(** The turn that finds the stream drained. *)
Lemma process_step_drained w e k :
  in_stream e k → rx_of (view k) (el_fd e) = [] →
  el_state e = SCK_HEADER ∨
    (el_state e = SCK_PAYLOAD ∧ net_buffer_used e < PACKET_HEADER_SIZE + header_size e) →
  ∃ k', view k' = view k ∧
    process_step handler p (at_element p w k e) =
    Ret (match end_of (view k) (el_fd e), el_state e with
         | Open, _ => (true, at_element p w k' e)
         | Broken, _ => (false, at_element p w k' (with_state SCK_ERROR e))
         | Shutdown, SCK_HEADER => (false, at_element p w k' (with_state SCK_EOF e))
         | Shutdown, _ => (false, at_element p w k' e)
         end).
Proof.
  intros Hin Hrx Hst. pose proof Hin as [[Hu Hl Hs] Hsock Hf].
  unfold process_step. erewrite bind_at by apply deref_at.
  destruct Hst as [Hst|[Hst Hlt]]; rewrite Hst in *.
  - unfold PACKET_HEADER_SIZE in *. rewrite u64_small by lia.
    destruct (read_into_at p w k e (net_buffer_used e) (6 - net_buffer_used e))
      as (k'&[(Hd&_)|(_&Hv&Hread)]); [done|lia|done|done|unfold NET_BUFFER_SIZE in *; lia|done|].
    exists k'. split; [done|]. erewrite bind_at by apply Hread.
    destruct (end_of (view k) (el_fd e)); cbv beta iota zeta; rewrite ?Z.eqb_refl; [done|..];
      by erewrite bind_at by apply update_at.
  - destruct (header_size_fits e k Hin) as [Hz Hmax]; [lia|].
    unfold MAX_PAYLOAD, NET_BUFFER_SIZE, PACKET_HEADER_SIZE in *.
    destruct (load_header_at p w k e) as (Hload&Hsz&_); [unfold PACKET_HEADER_SIZE; lia|].
    erewrite bind_at by apply Hload. unfold PACKET_HEADER_SIZE.
    rewrite Hsz, !u64_small by (rewrite ?u64_small; lia).
    destruct (read_into_at p w k e (net_buffer_used e) (header_size e + 6 - net_buffer_used e))
      as (k'&[(Hd&_)|(_&Hv&Hread)]);
      [done|lia|lia|unfold NET_BUFFER_SIZE; lia|unfold NET_BUFFER_SIZE; lia|done|].
    exists k'. split; [done|]. erewrite bind_at by apply Hread.
    destruct (end_of (view k) (el_fd e)); cbv beta iota zeta; [done| |
      by erewrite bind_at by apply update_at].
    erewrite bind_at by apply update_at. rewrite Z.add_0_r, u64_small, with_used_id by lia.
    by rewrite (proj2 (Z.eqb_neq _ _)) by lia.
Qed.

● ● ● ● ●

• TASK DIRECTIONS
Copy out the line holding "erewrite bind_at by apply update_at. rewrite". Then copy every later line of the data, unchanged, through the last one.

• RESPONSE BELOW
    erewrite bind_at by apply update_at. rewrite Z.add_0_r, u64_small, with_used_id by lia.
    by rewrite (proj2 (Z.eqb_neq _ _)) by lia.
Qed.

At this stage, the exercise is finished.